°20°

4.8K 453 421
                                    


Yb istediniz attım--- moah><

Teneffüs zili çalar çalmaz bahçeye indim.

Evet ve gene okuldayım.. Bahane ettiğim sağlık durumum artık okulda yok yazılmamı önleyemez hale gelince okula gitme kararını aldım. Gerçi karar falan almamıştım Jungkook söylemese okula gittiğimi bile unutmuştum. Her ne kadar inkar etsemde ona verdiğim söz yüzünden buradaydım.

Sınıfımda en son olan olaydan sonra kimse bana çıtını çıkartmamıştı. Okuldan gittikten sonra intihar etmeye çalıştığımı öğrenen bir kaç kişi bana artık eskisi kadar da iğrenirmişçesine bakmıyordu daha çok bana karşı yaptıklarından utanır bir hal vardı suratlarında. Fakat durum yine aynıydı,görünmezdim ve sanki üstümde acıyın bana yazısıyla dolaşıyordum beni görenin yüzü düşüyordu alaycı yüz ifadesi yerine. İnsanlar dedikodumu yapıyordu evet fakat sınıfta yokmuşum gibi davranıyorlardı da.

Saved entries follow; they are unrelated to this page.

Lemma stays_advance (k : nat) : cmd_stays (advance k).
Proof. intros st st' r H. now inversion H. Qed.

Lemma stays_set_current_cmd (c : string) : cmd_stays (set_current_cmd c).
Proof. intros st st' r H _. inversion H. discriminate. Qed.

Lemma stays_set_drawing_commands (l : list command) :
  cmd_stays (set_drawing_commands l).
Proof. intros st st' r H. now inversion H. Qed.

Lemma stays_append (c : command) : cmd_stays (append c).
Proof. intros st st' r H. now inversion H. Qed.

Lemma stays_set_abs_position (p : Q * Q) : cmd_stays (set_abs_position p).
Proof. intros st st' r H. now inversion H. Qed.

Lemma stays_set_start_position (p : Q * Q) : cmd_stays (set_start_position p).
Proof. intros st st' r H. now inversion H. Qed.

Lemma stays_set_first_position (p : Q * Q) : cmd_stays (set_first_position p).
Proof. intros st st' r H. now inversion H. Qed.

Lemma stays_set_x1 (v : Q) : cmd_stays (set_x1 v).
Proof. intros st st' r H. now inversion H. Qed.

Lemma stays_set_y1 (v : Q) : cmd_stays (set_y1 v).
Proof. intros st st' r H. now inversion H. Qed.

Lemma stays_float_token (float : string -> option Q) (tokens : list string)
    (k : nat) : cmd_stays (float_token float tokens k).
Proof.
  unfold float_token.
  destruct (nth_error tokens k) as [tok|]; [|apply stays_raise].
  destruct (float tok); [apply stays_ret | apply stays_raise].
Qed.

Lemma stays_seq {A B : Type} (m : stmt A) (k : A -> stmt B) :
  cmd_stays m -> (forall a, cmd_stays (k a)) -> cmd_stays (seq_stmt m k).
Proof.
  intros Hm Hk st st' r H Hcmd. unfold seq_stmt in H.
  destruct (m st) as [st1 [a|e]] eqn:E.
  - exact (Hk a _ _ _ H (Hm _ _ _ E Hcmd)).
  - inversion H; subst. exact (Hm _ _ _ E Hcmd).
Qed.

Lemma stays_try_except (body handler : stmt unit) :
  cmd_stays body -> cmd_stays handler -> cmd_stays (try_except body handler).
Proof.
  intros Hb Hh st st' r H Hcmd. unfold try_except in H.
  destruct (body st) as [st1 [[]|e]] eqn:E.
  - inversion H; subst. exact (Hb _ _ _ E Hcmd).
  - pose proof (Hb _ _ _ E Hcmd) as H1.
    destruct e; try (inversion H; subst; exact H1).
    exact (Hh _ _ _ H H1).
Qed.

#[local] Hint Resolve stays_ret stays_raise stays_get stays_lift_result
  stays_advance stays_set_current_cmd stays_set_drawing_commands stays_append
  stays_set_abs_position stays_set_start_position stays_set_first_position
  stays_set_x1 stays_set_y1 stays_float_token : raises.

Ltac stays_step :=
  match goal with
  | |- forall _, _ => intro
  | |- cmd_stays (try_except _ _) => apply stays_try_except
  | |- cmd_stays (seq_stmt _ _) => apply stays_seq
  | |- context [if ?c then _ else _] => destruct c
  | |- context [let '(_, _) := ?p in _] => destruct p
  | |- _ => solve [auto with raises]
  end.

(** The locals after a first token that is the command letter [tok]. *)
Definition first_state (tok : string) : parse_state := {|
  i := 1;
  current_cmd := Some tok;
  drawing_commands := [];
  abs_position := (0, 0);
  start_position := (0, 0);
  first_position := (0, 0);
  x1 := None;
  y1 := None
|}.

(** The first token of a path, when there is one, is a command letter. *)
Definition starts_with_letter (tokens : list string) : bool :=
  match tokens with
  | [] => true
  | tok :: _ => str_in tok command_letters
  end.

Section InterpreterOutcomes.

Variable float : string -> option Q.
Variable math : MathModule.
Variable tokens : list string.

Lemma iteration_cmd_stays : cmd_stays (iteration float math tokens).
Proof.
  unfold iteration.
  apply stays_seq; [apply stays_get|]. intro st.
  destruct (nth_error tokens (i st)) as [tok|]; [|apply stays_raise].
  destruct (str_in tok command_letters); [repeat stays_step|].
  destruct (current_cmd st) as [cmd|]; [|apply stays_raise].
  cbv zeta.
  unfold move_command, line_command, horizontal_command, vertical_command,
    close_command, cubic_command, smooth_cubic_command, quadratic_command,
    smooth_quadratic_command, arc_command.
  repeat stays_step.
Qed.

Umrumda mıydı? Hiç değildi, hiçbir zaman olmamıştı.

Hemde bu seferin aksine ara sıra salak salak sırıtıyordum, insanlar garipsermişçesine bana bakıyordu. Artık beni deli olarak görüyorlardı sanırım ama haklılardı da bir gün okulda tüm öğrencilere sövüp ağlıyordum intihara kalkışıyordum diğer gün okula gülümseyerek geliyordum ve üstelik 3 yıl boyunca hiç bu okulda bu kadar güler yüzlü gezmediğimi bende dahil herkes biliyordu.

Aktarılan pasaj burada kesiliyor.